====== Information ======

(** * DevCodeX Web: the auto-save editor subsystem

    A shallow embedding of the two timer-driven React hooks of the
    repository,

    - [useAutoSave]  (features/answers/hooks/useAutoSave), and
    - [useDebounce]  (hooks/useDebounce),

    and of the [code] override of the Markdown preview, together with the
    properties the specification states about them.

    A hook instance is a record holding its props, its [useState] cell, its
    [useRef] cells and the part of the browser it talks to: the clock, the
    table of pending [setTimeout] timers and the [onSave] promises that have
    not settled yet.  Everything that happens to a hook (a render with new
    props, time passing, a promise settling, the caller invoking one of the
    returned functions, the unmount) is an event, and [step] runs the code of
    the hook for one event.  What the caller of [useAutoSave] holds of the
    values the hook computes while it renders is kept beside the hook, in
    [AutoSaveView].

    Around the hooks the file embeds the code that uses them and the code
    they reach: the [AnswerEditor] component, which owns the text and calls
    [useAutoSave]; the save of an answer ([handleSaveAnswer] of the question
    page, the mutation of [useSaveAnswer], [answerService.update] and the
    error handling of the API client), which is the [onSave] the editor is
    given; the search box of [QuestionFilters], which calls [useDebounce];
    and the environment configuration the API client reads. *)

From Stdlib Require Import String List Arith Bool Lia PeanoNat ZArith.
Import ListNotations.

(** Decidable equality on the option of a natural number: the value of a
    [useRef<ReturnType<typeof setTimeout> | null>] cell. *)
Definition holds (r : option nat) (id : nat) : bool :=
  match r with
  | Some k => k =? id
  | None => false
  end.

Module AutoSave.

(** ** Data *)

(** [type AutoSaveStatus = 'idle' | 'saving' | 'saved' | 'error'] *)
Inductive AutoSaveStatus : Type := idle | saving | saved | error.

Definition status_eqb (a b : AutoSaveStatus) : bool :=
  match a, b with
  | idle, idle | saving, saving | saved, saved | error, error => true
  | _, _ => false
  end.

(** A value a promise can be rejected with: an [Error] object, or anything
    else (a string, a number, a response object, [undefined]). *)
Inductive JsValue : Type :=
| ErrorInstance (message : string)
| NonError (shown : string).

(** [error instanceof Error] *)
Definition instanceofError (v : JsValue) : bool :=
  match v with
  | ErrorInstance _ => true
  | NonError _ => false
  end.

(** The two closures the hook hands to [setTimeout]:
    [() => { void performSave(content) }] of the debounce effect, which
    captures the content of the render that armed it, and
    [() => { if (isMountedRef.current) setStatus('idle') }]. *)
Inductive TimerCallback : Type :=
| DebouncedSave (contentToSave : string)
| ResetToIdle.

Definition isDebouncedSave (cb : TimerCallback) : bool :=
  match cb with
  | DebouncedSave _ => true
  | ResetToIdle => false
  end.

(** A pending browser timer: its handle, the time [setTimeout] was called,
    the delay it was given and its callback. *)
Record Timer : Type := mkTimer {
  timerId : nat;
  setAt : nat;
  delay : nat;
  callback : TimerCallback
}.

Definition fireAt (tm : Timer) : nat := setAt tm + delay tm.

(** An [onSave] promise that has not settled: the [performSave] call that
    awaits it, the content it was called with, and whether that
    [performSave] call is itself awaited by [forceSave]. *)
Record PendingSave : Type := mkPending {
  promiseId : nat;
  pendingContent : string;
  viaForceSave : bool
}.

(** How the promise returned by a [performSave] call settles. *)
Inductive PromiseOutcome : Type :=
| Fulfilled
| Rejected (reason : JsValue).

Record Settlement : Type := mkSettlement {
  settledId : nat;
  settledForce : bool;
  outcome : PromiseOutcome
}.

(** Calls of the optional callbacks of [UseAutoSaveOptions]. *)
Inductive CallbackCall : Type :=
| OnSuccessCalled
| OnErrorCalled (e : JsValue).

(** One instance of the hook.

    - [content], [enabled], [debounceMs]: the props of the latest render
      (the dependencies of the debounce effect); [hasOnSuccess],
      [hasOnError]: whether the optional callbacks were given, which is
      taken not to change.  A render may still bring a new [onSave],
      [onSuccess] or [onError]; [performSave], which closes over them and is
      a dependency of the debounce effect, is then a new callback too (the
      [fresh] argument of a render).  The callbacks are taken not to throw.
    - [status]: the [useState] cell.
    - [lastSavedContentRef], [timerRef], [isMountedRef]: the [useRef] cells.
    - [effectCleanup]: whether the last run of the debounce effect returned
      its cleanup function (it does not when it leaves early).
    - [lastChangeAt]: the time of the last render in which a dependency of
      the debounce effect changed (the mount included).
    - [now], [timers], [nextTimerId]: the clock and the timer table of the
      browser; the table is kept in firing order.
    - [inflight], [nextPromiseId]: the [onSave] promises not yet settled.
    - [saveCalls], [callbackLog], [settledLog]: what the hook has done to
      its caller so far: the calls of [onSave] with their time, the calls of
      the optional callbacks, and the promises of [performSave] that have
      settled. *)
Record Hook : Type := mkHook {
  content : string;
  enabled : bool;
  debounceMs : nat;
  hasOnSuccess : bool;
  hasOnError : bool;
  status : AutoSaveStatus;
  lastSavedContentRef : string;
  timerRef : option nat;
  isMountedRef : bool;
  effectCleanup : bool;
  lastChangeAt : nat;
  now : nat;
  timers : list Timer;
  nextTimerId : nat;
  inflight : list PendingSave;
  nextPromiseId : nat;
  saveCalls : list (nat * string);
  callbackLog : list CallbackCall;
  settledLog : list Settlement
}.

(** ** Field updates *)

Definition setProps (c : string) (en : bool) (d : nat) (st : Hook) : Hook :=
  mkHook c en d (hasOnSuccess st) (hasOnError st) (status st)
    (lastSavedContentRef st) (timerRef st) (isMountedRef st) (effectCleanup st)
    (lastChangeAt st) (now st) (timers st) (nextTimerId st) (inflight st)
    (nextPromiseId st) (saveCalls st) (callbackLog st) (settledLog st).

Definition setStatus (s : AutoSaveStatus) (st : Hook) : Hook :=
  mkHook (content st) (enabled st) (debounceMs st) (hasOnSuccess st)
    (hasOnError st) s
    (lastSavedContentRef st) (timerRef st) (isMountedRef st) (effectCleanup st)
    (lastChangeAt st) (now st) (timers st) (nextTimerId st) (inflight st)
    (nextPromiseId st) (saveCalls st) (callbackLog st) (settledLog st).

Definition setLastSavedContent (c : string) (st : Hook) : Hook :=
  mkHook (content st) (enabled st) (debounceMs st) (hasOnSuccess st)
    (hasOnError st) (status st)
    c (timerRef st) (isMountedRef st) (effectCleanup st)
    (lastChangeAt st) (now st) (timers st) (nextTimerId st) (inflight st)
    (nextPromiseId st) (saveCalls st) (callbackLog st) (settledLog st).

Definition setTimerRef (r : option nat) (st : Hook) : Hook :=
  mkHook (content st) (enabled st) (debounceMs st) (hasOnSuccess st)
    (hasOnError st) (status st)
    (lastSavedContentRef st) r (isMountedRef st) (effectCleanup st)
    (lastChangeAt st) (now st) (timers st) (nextTimerId st) (inflight st)
    (nextPromiseId st) (saveCalls st) (callbackLog st) (settledLog st).

Definition setIsMounted (m : bool) (st : Hook) : Hook :=
  mkHook (content st) (enabled st) (debounceMs st) (hasOnSuccess st)
    (hasOnError st) (status st)
    (lastSavedContentRef st) (timerRef st) m (effectCleanup st)
    (lastChangeAt st) (now st) (timers st) (nextTimerId st) (inflight st)
    (nextPromiseId st) (saveCalls st) (callbackLog st) (settledLog st).

Definition setEffectCleanup (b : bool) (st : Hook) : Hook :=
  mkHook (content st) (enabled st) (debounceMs st) (hasOnSuccess st)
    (hasOnError st) (status st)
    (lastSavedContentRef st) (timerRef st) (isMountedRef st) b
    (lastChangeAt st) (now st) (timers st) (nextTimerId st) (inflight st)
    (nextPromiseId st) (saveCalls st) (callbackLog st) (settledLog st).

Definition setLastChangeAt (t : nat) (st : Hook) : Hook :=
  mkHook (content st) (enabled st) (debounceMs st) (hasOnSuccess st)
    (hasOnError st) (status st)
    (lastSavedContentRef st) (timerRef st) (isMountedRef st) (effectCleanup st)
    t (now st) (timers st) (nextTimerId st) (inflight st)
    (nextPromiseId st) (saveCalls st) (callbackLog st) (settledLog st).

Definition setNow (t : nat) (st : Hook) : Hook :=
  mkHook (content st) (enabled st) (debounceMs st) (hasOnSuccess st)
    (hasOnError st) (status st)
    (lastSavedContentRef st) (timerRef st) (isMountedRef st) (effectCleanup st)
    (lastChangeAt st) t (timers st) (nextTimerId st) (inflight st)
    (nextPromiseId st) (saveCalls st) (callbackLog st) (settledLog st).

Definition setTimers (q : list Timer) (next : nat) (st : Hook) : Hook :=
  mkHook (content st) (enabled st) (debounceMs st) (hasOnSuccess st)
    (hasOnError st) (status st)
    (lastSavedContentRef st) (timerRef st) (isMountedRef st) (effectCleanup st)
    (lastChangeAt st) (now st) q next (inflight st)
    (nextPromiseId st) (saveCalls st) (callbackLog st) (settledLog st).

Definition setInflight (ps : list PendingSave) (next : nat) (st : Hook) : Hook :=
  mkHook (content st) (enabled st) (debounceMs st) (hasOnSuccess st)
    (hasOnError st) (status st)
    (lastSavedContentRef st) (timerRef st) (isMountedRef st) (effectCleanup st)
    (lastChangeAt st) (now st) (timers st) (nextTimerId st) ps
    next (saveCalls st) (callbackLog st) (settledLog st).

Definition logSaveCall (c : string) (st : Hook) : Hook :=
  mkHook (content st) (enabled st) (debounceMs st) (hasOnSuccess st)
    (hasOnError st) (status st)
    (lastSavedContentRef st) (timerRef st) (isMountedRef st) (effectCleanup st)
    (lastChangeAt st) (now st) (timers st) (nextTimerId st) (inflight st)
    (nextPromiseId st) (saveCalls st ++ [(now st, c)]) (callbackLog st)
    (settledLog st).

Definition logCallback (k : CallbackCall) (st : Hook) : Hook :=
  mkHook (content st) (enabled st) (debounceMs st) (hasOnSuccess st)
    (hasOnError st) (status st)
    (lastSavedContentRef st) (timerRef st) (isMountedRef st) (effectCleanup st)
    (lastChangeAt st) (now st) (timers st) (nextTimerId st) (inflight st)
    (nextPromiseId st) (saveCalls st) (callbackLog st ++ [k]) (settledLog st).

Definition logSettled (s : Settlement) (st : Hook) : Hook :=
  mkHook (content st) (enabled st) (debounceMs st) (hasOnSuccess st)
    (hasOnError st) (status st)
    (lastSavedContentRef st) (timerRef st) (isMountedRef st) (effectCleanup st)
    (lastChangeAt st) (now st) (timers st) (nextTimerId st) (inflight st)
    (nextPromiseId st) (saveCalls st) (callbackLog st) (settledLog st ++ [s]).

(** ** The browser: [setTimeout] and [clearTimeout] *)

(** The timer table is kept in firing order; a timer is placed behind the
    timers that fire at the same time, as the browser runs those in the order
    they were set. *)
Fixpoint enqueue (tm : Timer) (q : list Timer) : list Timer :=
  match q with
  | [] => [tm]
  | x :: q' => if fireAt tm <? fireAt x then tm :: q else x :: enqueue tm q'
  end.

Definition setTimeout (cb : TimerCallback) (ms : nat) (st : Hook) : nat * Hook :=
  let id := nextTimerId st in
  (id, setTimers (enqueue (mkTimer id (now st) ms cb) (timers st)) (S id) st).

Definition keepsTimer (id : nat) (tm : Timer) : bool := negb (timerId tm =? id).

Definition clearTimeout (id : nat) (st : Hook) : Hook :=
  setTimers (filter (keepsTimer id) (timers st)) (nextTimerId st) st.

(** [if (timerRef.current) { clearTimeout(timerRef.current); }] *)
Definition clearTimerRef (st : Hook) : Hook :=
  match timerRef st with
  | Some id => clearTimeout id st
  | None => st
  end.

(** ** The hook *)

(** [performSave], up to its [await]: the mounted guard, the move to
    ['saving'] and the call of [onSave], whose promise is recorded as
    pending.  A call on an unmounted hook returns at once, so its promise is
    fulfilled at once. *)
Definition performSave (contentToSave : string) (force : bool) (st : Hook) : Hook :=
  if negb (isMountedRef st)
  then setInflight (inflight st) (S (nextPromiseId st))
         (logSettled (mkSettlement (nextPromiseId st) force Fulfilled) st)
  else
    let st1 := setStatus saving st in
    let st2 := logSaveCall contentToSave st1 in
    setInflight (inflight st2 ++ [mkPending (nextPromiseId st2) contentToSave force])
      (S (nextPromiseId st2)) st2.

(** [onSuccess?.()] and [onError?.(...)] *)
Definition callOnSuccess (st : Hook) : Hook :=
  if hasOnSuccess st then logCallback OnSuccessCalled st else st.

Definition callOnError (e : JsValue) (st : Hook) : Hook :=
  if hasOnError st then logCallback (OnErrorCalled e) st else st.

(** [performSave] after the [await], when [onSave] resolved (the rest of
    the [try] block). *)
Definition saveResolved (p : PendingSave) (st : Hook) : Hook :=
  let st' :=
    if isMountedRef st then
      let st1 := setLastSavedContent (pendingContent p) st in
      let st2 := setStatus saved st1 in
      let st3 := callOnSuccess st2 in
      snd (setTimeout ResetToIdle 2000 st3)
    else st in
  logSettled (mkSettlement (promiseId p) (viaForceSave p) Fulfilled) st'.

======

Task ▸
Starting at the line with "enabled : bool;" and ending at the line with "callbackLog : list CallbackCall;", print each line of the listing above exactly, with no other lines.

Result for this exercise ▸
  enabled : bool;
  debounceMs : nat;
  hasOnSuccess : bool;
  hasOnError : bool;
  status : AutoSaveStatus;
  lastSavedContentRef : string;
  timerRef : option nat;
  isMountedRef : bool;
  effectCleanup : bool;
  lastChangeAt : nat;
  now : nat;
  timers : list Timer;
  nextTimerId : nat;
  inflight : list PendingSave;
  nextPromiseId : nat;
  saveCalls : list (nat * string);
  callbackLog : list CallbackCall;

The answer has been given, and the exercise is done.